In the landmark case of Littlewood v the Minister of Home Affairs SCA 260/04, this very issue was addressed by the Supreme Court of Appeal. Littlewood and his family had found themselves in a possession of fraudulent permanent residence permits by no fault of their own, having relied on the assistance of a company appointment agent. Upon this discovery, Littlewood made an application for permanent residence exemption on special circumstances. The Minister rejected this application arguing that it was not the fault of the Department that Littlewood and his found themselves in such a precarious position. In setting aside, the decision of the Minister the court stated that the very circumstances that led Littlewood to be in a possession of a fraudulent permit need to be considered as possible special circumstances that ought to be considered before coming to a decision. The court found that in failing to take these circumstances into account, the Minister had failed to exercise proper discretion and had violated Littlewoods right to just administrative action.  
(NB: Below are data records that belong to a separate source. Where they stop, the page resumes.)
(** * BuzzUploader: selection model and upload pipeline

    A shallow embedding of [buzz_uploader/app.py]: the [FileItem] model,
    the settings screen's [action_save], the selection toggle of the
    application shell, and the upload progress screen ([__init__],
    [upload_file] with its inner [do_upload], [start_uploads]).

    Conventions.
    - A Python [str] is a [string] of ASCII characters; [bytes] read from a
      file are a [string] too.
    - A [pathlib.Path] is carried by its normalised text [str(path)]
      (absolute, no trailing slash); pathlib compares POSIX paths by that
      text, so [str(a) == str(b)] is equality of the carriers.
    - A call that may raise returns a [result]; [try]/[except] is a [match].
    - Logging, notifications and widget updates have no effect on the
      modelled state and are left out, except the results table rows.
    - The file system and the HTTP endpoint are read through a [World]
      snapshot; the pipeline takes one snapshot per queue position, since
      files may disappear while earlier uploads run. *)

From stdpp Require Import base option gmap strings list.
From Stdlib Require Import ZArith Ascii String DecimalString Lia Bool.
From Stdlib Require Import Sorting.Sorted Sorting.Permutation.

Open Scope string_scope.
Open Scope Z_scope.

(** ** Python values and exceptions *)

Module Py.

Inductive exn_class :=
| OSError | PermissionError | JSONDecodeError | TypeError | KeyError
| RequestException | RuntimeError | ValueError | MemoryError.

(** An exception: its class and [str(e)]. *)
Record exn := Exn { exn_cls : exn_class; exn_str : string }.

Inductive result (A : Type) :=
| Ret (a : A)
| Raise (e : exn).
Arguments Ret {A} a.
Arguments Raise {A} e.

#[global] Instance result_ret : MRet result := @Ret.

#[global] Instance result_bind : MBind result :=
  fun A B (k : A -> result B) (r : result A) =>
    match r with
    | Ret a => k a
    | Raise e => Raise e
    end.

(** [except (IOError, PermissionError)]: [IOError] is [OSError]. *)
Definition is_os_error (c : exn_class) : bool :=
  match c with
  | OSError | PermissionError => true
  | _ => false
  end.

Definition is_json_decode_error (c : exn_class) : bool :=
  match c with
  | JSONDecodeError => true
  | _ => false
  end.

(** Truth value of a [str] and of an [Optional[str]]. *)
Definition truthy (s : string) : bool := negb (String.eqb s "").

Definition opt_truthy (o : option string) : bool :=
  match o with
  | Some s => truthy s
  | None => false
  end.

(** [a or b] on strings. *)
Definition str_or (a b : string) : string := if truthy a then a else b.

(** [str(n)] for an [int]. *)
Definition str_of_int (z : Z) : string := NilZero.string_of_int (Z.to_int z).

(** ASCII characters for which [str.isspace] holds: TAB, LF, VT, FF, CR,
    FS, GS, RS, US and SPACE. *)
Definition is_space (c : ascii) : bool :=
  let n := nat_of_ascii c in
  (Nat.leb 9 n && Nat.leb n 13) || (Nat.leb 28 n && Nat.leb n 32).

Fixpoint lstrip (s : string) : string :=
  match s with
  | String c r => if is_space c then lstrip r else s
  | EmptyString => EmptyString
  end.

Definition str_rev (s : string) : string :=
  string_of_list_ascii (List.rev (list_ascii_of_string s)).

Definition rstrip (s : string) : string := str_rev (lstrip (str_rev s)).

(** [s.strip()] *)
Definition strip (s : string) : string := rstrip (lstrip s).

(** [needle in s] for two strings. *)
Fixpoint str_contains (needle s : string) : bool :=
  String.prefix needle s ||
  match s with
  | String _ r => str_contains needle r
  | EmptyString => false
  end.

(** [base64.b64encode(data).decode()] *)
Definition b64_alphabet : string :=
  "ABCDEFGHIJKLMNOPQRSTUVWXYZabcdefghijklmnopqrstuvwxyz0123456789+/".

Definition b64_char (n : N) : ascii :=
  match String.get (N.to_nat n) b64_alphabet with
  | Some c => c
  | None => "="%char
  end.

Fixpoint b64_groups (l : list ascii) : list ascii :=
  match l with
  | [] => []
  | [a] =>
      let x := N_of_ascii a in
      [b64_char (x / 4); b64_char ((x mod 4) * 16); "="%char; "="%char]
  | [a; b] =>
      let x := N_of_ascii a in
      let y := N_of_ascii b in
      [b64_char (x / 4); b64_char ((x mod 4) * 16 + y / 16);
       b64_char ((y mod 16) * 4); "="%char]
  | a :: b :: c :: rest =>
      let x := N_of_ascii a in
      let y := N_of_ascii b in
      let z := N_of_ascii c in
      b64_char (x / 4) :: b64_char ((x mod 4) * 16 + y / 16)
      :: b64_char ((y mod 16) * 4 + z / 64) :: b64_char (z mod 64)
      :: b64_groups rest
  end%N.

Definition b64encode (data : string) : string :=
  string_of_list_ascii (b64_groups (list_ascii_of_string data)).

End Py.

Import Py.

(** ** JSON values as [json.loads] returns them *)

Module Json.

(** A decoded document. [JObj] is a Python [dict]: an association list
    with distinct keys in insertion order. [JFloat] names a float by its
    [repr]. *)
#[warnings="-register-all"]
Inductive value :=
| JNull
| JBool (b : bool)
| JInt (z : Z)
| JFloat (repr : string)
| JStr (s : string)
| JArr (items : list value)
| JObj (members : list (string * value)).

Fixpoint dict_get (k : string) (m : list (string * value)) : option value :=
  match m with
  | [] => None
  | (k', v) :: rest => if String.eqb k k' then Some v else dict_get k rest
  end.

(** [d[k] = v]: an existing key keeps its position. *)
Fixpoint dict_set (k : string) (v : value) (m : list (string * value))
  : list (string * value) :=
  match m with
  | [] => [(k, v)]
  | (k', v') :: rest =>
      if String.eqb k k' then (k, v) :: rest else (k', v') :: dict_set k v rest
  end.

(** [type(v).__name__] *)
Definition type_name (v : value) : string :=
  match v with
  | JNull => "NoneType"
  | JBool _ => "bool"
  | JInt _ => "int"
  | JFloat _ => "float"
  | JStr _ => "str"
  | JArr _ => "list"
  | JObj _ => "dict"
  end.

(** [k == x] for a string [k] and a decoded value [x]. *)
Definition str_eq_value (k : string) (x : value) : bool :=
  match x with
  | JStr s => String.eqb k s
  | _ => false
  end.

(** [k in v] for a string [k]: key test on a dict, element test on a list,
    substring test on a string, [TypeError] on anything else. *)
Definition contains (k : string) (v : value) : result bool :=
  match v with
  | JObj m => Ret (bool_decide (is_Some (dict_get k m)))
  | JArr l => Ret (existsb (str_eq_value k) l)
  | JStr s => Ret (str_contains k s)
  | _ => Raise (Exn TypeError
                  ("argument of type '" ++ type_name v ++ "' is not iterable"))
  end.

(** [v[k]] for a string [k]. *)
Definition getitem (v : value) (k : string) : result value :=
  match v with
  | JObj m =>
      match dict_get k m with
      | Some x => Ret x
      | None => Raise (Exn KeyError ("'" ++ k ++ "'"))
      end
  | JArr _ =>
      Raise (Exn TypeError "list indices must be integers or slices, not str")
  | JStr _ => Raise (Exn TypeError "string indices must be integers, not 'str'")
  | _ => Raise (Exn TypeError
                  ("'" ++ type_name v ++ "' object is not subscriptable"))
  end.

(** [repr(s)] for a string: single quotes unless the text holds a single
    quote and no double quote; backslash, the chosen quote, TAB, LF and CR
    are escaped, other control characters are written in hexadecimal. *)
Definition dquote : ascii := "034"%char.

Definition hex_digit (n : N) : ascii :=
  match String.get (N.to_nat n) "0123456789abcdef" with
  | Some c => c
  | None => "0"%char
  end.

Definition has_char (c : ascii) (s : string) : bool :=
  existsb (Ascii.eqb c) (list_ascii_of_string s).

Definition repr_char (quote c : ascii) : string :=
  let n := N_of_ascii c in
  if Ascii.eqb c "\"%char then "\\"
  else if Ascii.eqb c quote then String "\"%char (String c "")
  else if Ascii.eqb c "009"%char then "\t"
  else if Ascii.eqb c "010"%char then "\n"
  else if Ascii.eqb c "013"%char then "\r"
  else if (n <? 32)%N || (n =? 127)%N
       then String "\"%char (String "x"%char
              (String (hex_digit (n / 16)) (String (hex_digit (n mod 16)) "")))
  else String c "".

Definition repr_str (s : string) : string :=
  let quote :=
    if has_char "'"%char s && negb (has_char dquote s) then dquote else "'"%char in
  String quote
    (String.concat "" (List.map (repr_char quote) (list_ascii_of_string s))
     ++ String quote "").

(** [repr(v)] *)
Fixpoint repr (v : value) : string :=
  match v with
  | JNull => "None"
  | JBool true => "True"
  | JBool false => "False"
  | JInt z => str_of_int z
  | JFloat r => r
  | JStr s => repr_str s
  | JArr l => "[" ++ String.concat ", " (List.map repr l) ++ "]"
  | JObj m =>
      "{" ++ String.concat ", "
               (List.map (fun kv => let '(k, x) := kv in
                                    repr_str k ++ ": " ++ repr x) m)
          ++ "}"
  end.

(** [str(v)], which is what an f-string field prints. *)
Definition str (v : value) : string :=
  match v with
  | JStr s => s
  | _ => repr v
  end.

(** *** A reference decoder

    [json.loads] itself is library code; the upload client below takes the
    decoder as a parameter. For running the client on concrete response
    bodies this section gives a decoder of the float-free ASCII fragment of
    JSON, following [json.decoder] and [json.scanner]: whitespace is SPACE,
    TAB, LF, CR; literals [null], [true], [false]; integers
    (an optional minus, then 0 or a digit string without leading zero);
    strings with the two-character escapes, control
    characters refused; arrays; objects, a repeated key keeping its last
    value. Anything after the document is "Extra data". A float, [NaN],
    [Infinity], a [\u] escape or a non-ASCII character is outside the
    fragment and reported as [Outside].

    An integer of more than 4300 digits makes the scanner raise
    [ValueError], the default limit of the interpreter on converting text
    to [int]; that is [Refused]. The recursion limit of the interpreter,
    which makes [json.loads] raise [RecursionError] on deeply nested
    documents, depends on the call stack and is not modelled: the decoder
    below decodes such documents. *)

Inductive parsed (A : Type) :=
| Parsed (a : A) (rest : list ascii)
| Malformed
| Outside
| Refused (e : exn).
Arguments Parsed {A} a rest.
Arguments Malformed {A}.
Arguments Refused {A} e.
Arguments Outside {A}.

Definition is_ws (c : ascii) : bool :=
  Ascii.eqb c " "%char || Ascii.eqb c "009"%char
  || Ascii.eqb c "010"%char || Ascii.eqb c "013"%char.

Fixpoint skip_ws (l : list ascii) : list ascii :=
  match l with
  | c :: r => if is_ws c then skip_ws r else l
  | [] => []
  end.

Definition is_digit (c : ascii) : bool :=
  let n := N_of_ascii c in (48 <=? n)%N && (n <=? 57)%N.

Definition digit_val (c : ascii) : Z := Z.of_N (N_of_ascii c) - 48.

(** Reads the digits that follow those already folded into [acc]. *)
Fixpoint scan_digits (acc : Z) (l : list ascii) : Z * list ascii :=
  match l with
  | c :: r => if is_digit c then scan_digits (10 * acc + digit_val c) r
              else (acc, l)
  | [] => (acc, [])
  end.

Definition starts_with (p : string) (l : list ascii) : bool :=
  String.prefix p (string_of_list_ascii l).

(** Does a fraction (a dot and a digit) or an exponent (e or E, an
    optional sign, a digit) follow? *)
Definition float_follows (l : list ascii) : bool :=
  match l with
  | c :: d :: r =>
      if Ascii.eqb c "."%char then is_digit d
      else if Ascii.eqb c "e"%char || Ascii.eqb c "E"%char then
        is_digit d ||
        ((Ascii.eqb d "+"%char || Ascii.eqb d "-"%char) &&
         match r with
         | x :: _ => is_digit x
         | [] => false
         end)
      else false
  | _ => false
  end.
Following the SCAs reasoning, by depriving a person found in possession of a fraudulent visa the right to make representations before a final decision is made on their status as a prohibited person, the Director-General will not have all the necessary information to allow him to exercise proper discretion.  The Act by not affording a person an opportunity to have the decision reviewed or to make representations as to why they should not be declared a prohibited person fails to meet the standard of procedurally fair administrative action and on this basis can be subject to constitutional review. 

In my view, the appropriate procedure, in this case, should be the one adopted in section 28 of the Immigration Act dealing with the withdrawal of a person’s permanent residence permit. The Director-General issues a notice of intention to withdraw the permit and requests representations from the foreigner as to why such a move should not be taken.  In this context, the department would first solicit information from the person that he or she deems relevant and after considering those submissions the Director-General may then decide.    The argument arises that if the visa is fraudulent then there is no status to withdraw, this is correct however the director-general has the power to authorize the person to apply for a status on good cause in terms of section 32 of the Immigration Act. This procedure currently seems to be the standard practice of the department in these circumstances however it does not account for persons who find themselves prohibited whilst exiting or entering the country and have to wait for their applications to be considered whilst they are outside of the republic.

In recent times many of our Immigration laws have been subjected to constitutional scrutiny and in most of not all these cases have been found falling well short of our constitutional standards and norms.  I have no doubt that if challenged the current section 29(1)(f) will also fail the constitutional scrutiny.  However, until such a challenge is mounted anyone found to be a prohibited person will have to apply for upliftment of such status as contemplated in section 29(2).